Important: The scripts assume that your results folder is called "results". If you changed the name of this folder, change the appropriate places in the python scripts (marked by comments).

The Jupyter notebooks have comments matching figures to the locations in the paper.

Extending with New Tools

To add a new tool to ECSTATIC, you must take the following steps:

  1. Create a new Dockerfile for your tool under src/resources/tools/<tool_name>. The Dockerfile must create an image that inherits from ECSTATIC's base image, and builds the tool. See some of the existing Dockerfiles we have for examples.
  2. Specify the configuration space and grammar in src/resources/configuration_spaces/<tool_name>_config.json and src/resources/grammars/{tool_name>_grammar.json respectively. Grammars are specified in the same format as Zeller's "The Fuzzing Book" https://www.fuzzingbook.org/html/Grammars.html, and configuration spaces are specified according to the schema src/resources/schema/configuration_space.schema.json and src/resources/schema/option.schema.json. A configuration space is represented by a name and a collection of options. Options have a name, a list of settings ("levels"), and a list of partial orders ("orders"). Each partial order has a "left" element, an "order" element, and a "right" element. Order is one of MST (more sound than or equal to) or MPT (more precise than or equal to). For example, the following option
    {
      "name": "optimize",
      "default": "FALSE",
      "levels": [
        "TRUE",
        "FALSE"
      ],
      "orders": [
        {
          "left": "TRUE",
          "order": "MPT",
          "right": "FALSE"
        }
      ]
    }

from SOOT's configuration space defines an option, "optimize," with two settings: TRUE and FALSE. The default setting is "FALSE", and the partial orders are that TRUE should be at least as precise as FALSE.

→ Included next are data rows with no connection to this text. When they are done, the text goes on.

(** * gnome-calendar GUI widgets: the import dialog and the search button

    A shallow embedding of [src/gui/importer/gcal-import-dialog.c], of
    [gcal-search-button.c] and of [gcal-calendar-button.c].  Widgets are records of the fields the callbacks
    read and write; toolkit objects reached through pointers that may be
    [NULL] are [option]s; calls into the calendar backend and the search
    engine are recorded as data (spawned tasks, traces of calls, outstanding
    queries) so that statements can count and order them. *)

From Stdlib Require Import List String Ascii ZArith Lia Bool Arith DecimalString Permutation.
Import ListNotations.

Local Open Scope string_scope.
Local Open Scope list_scope.
Local Open Scope Z_scope.

(** ** GLib scalar types and string formatting *)

Module GLib.

Definition G_MAXINT : Z := 2147483647.

(** A [gint] is 32 bits wide; [wrap_gint] is the two's complement
    reading of a result computed modulo 2^32. *)
Definition wrap_gint (z : Z) : Z := (z + 2147483648) mod 4294967296 - 2147483648.

(** The decimal digits that [%d] prints for a [gint]. *)
Definition string_of_gint (n : Z) : string := NilZero.string_of_int (Z.to_int n).
Lemma button_callback_books w data s r s' :
  button_callback w data s = (r, s') ->
  loc s = fresh_locals ->
  Callback.ledger s s'.
Proof.
  intros Hrun Hfresh.
  destruct (button_callback_cases _ _ _ _ _ Hrun Hfresh)
    as [[(_ & Hs & _ & Hl & _) _]
       | (fmt & pending & status & s1 & r2 & s2 & _ & _ & _
          & (_ & Hs1 & _ & Hl1 & _) & _ & Hloop & s3 & _
          & (_ & Hs3 & _ & Hl3 & _) & Hend)].
  - apply ledger_same; assumption.
  - eapply ledger_trans; [apply ledger_same; eassumption |].
    eapply ledger_trans; [| apply ledger_same; eassumption].
    eapply ledger_trans;
      [eapply for_each_books, Hloop; intros; eapply process_item_books;
       eassumption |].
    destruct Hend as [[_ ->] | (_ & r3 & Hfin)]; [apply ledger_refl |].
    apply ledger_same.
    + eapply finish_batch_keeps_stats, Hfin.
    + eapply finish_batch_keeps_loc, Hfin.
Qed.

(** X13: the statistics follow the batch.  Over a run of the handler the
    recorded images grow by the number of successes and the recorded
    converted bytes by the converted total of the summary; the recorded
    original bytes grow by no more than the original total of the summary
    (which also holds the bytes of the items that failed); and every
    success wrote at least one byte. *)
Theorem statistics_follow_the_batch (w : world) (data : string)
    (s : state) :
  loc s = fresh_locals ->
  let s' := snd (button_callback w data s) in
  let l' := loc s' in
  Stats.total_images (stats s')
  = Stats.total_images (stats s) + Z.of_nat (successfully_converted_count l')
  /\ Stats.total_size_converted (stats s')
     = Stats.total_size_converted (stats s) + total_converted_size l'
  /\ Stats.total_size_original (stats s') - Stats.total_size_original (stats s)
     <= total_original_size l'
  /\ Z.of_nat (successfully_converted_count l') <= total_converted_size l'.
Proof.
  intros Hfresh. simpl.
  destruct (button_callback w data s) as [r s'] eqn:Hrun. simpl.
  apply button_callback_books in Hrun; [| exact Hfresh].
  unfold Callback.ledger in Hrun. rewrite Hfresh in Hrun. simpl in Hrun.
  destruct Hrun as (H1 & H2 & H3 & H4 & _). repeat split; lia.
Qed.

Lemma statistics_follow_the_batch_witness :
  let s' := snd (button_callback Scenarios.demo_world "convert_webp"
                   (Scenarios.session Scenarios.broken_first)) in
  Stats.total_images (stats s')
  = Stats.total_images Stats.initial
    + Z.of_nat (successfully_converted_count (loc s')).
Proof.
  apply (statistics_follow_the_batch Scenarios.demo_world "convert_webp"
           (Scenarios.session Scenarios.broken_first)).
  reflexivity.
Defined.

  1. Add a new class that inherits from AbstractCommandLineToolRunner.py in order to run the tool. Specifically, you must override the try_run_job method. If your tool is able to be run relatively simply (i.e., only by setting command line options), then you might find it easier to extend CommandLineToolRunner.py. See SOOTRunner.py and WALARunner.py for examples of classes that extend CommandLineToolRunner, and DOOPRunner.py and FlowDroidRunner.py for examples of more complex runners that inherit from AbstractCommandLineToolRunner.py.
  2. Add logic to RunnerFactory.py to initialize your new runner given the name of the tool.
  3. Add a new class that inherits from AbstractRunner.py to read the results of your tool. The import_file method of this class accepts a file name, and returns an iterable of results. In order to detect violations, it is important that equality be defined correctly between the results.
  4. Add logic to ReaderFactory.py that will return the appropriate reader given the task and tool name.
  5. Depending on how you want to detect violations, you may need to add a new violation checker that inherits from AbstractViolationChecker.py. The default behavior is to just check equality between records. However, if you need to determine ground truths, or you need to filter results (as we do in callgraph analyses), then you might need your own class. If you implement a new class, be sure to add logic to ViolationCheckerFactory.py.
  6. That's it!

Extending with New Input Programs

Adding a new input program is relatively simple.

  1. Add a new folder to src/resources/benchmarks, with the name of your input program (or set of input programs).
  2. In that folder, create a build.sh script that will pull the code, build it, and put it under /benchmarks/<benchmark_name> in the Docker container. Add an index.json file specifying the programs you want to run. The resolver for this file will automatically resolve paths so long as they are unique in the /benchmarks directory.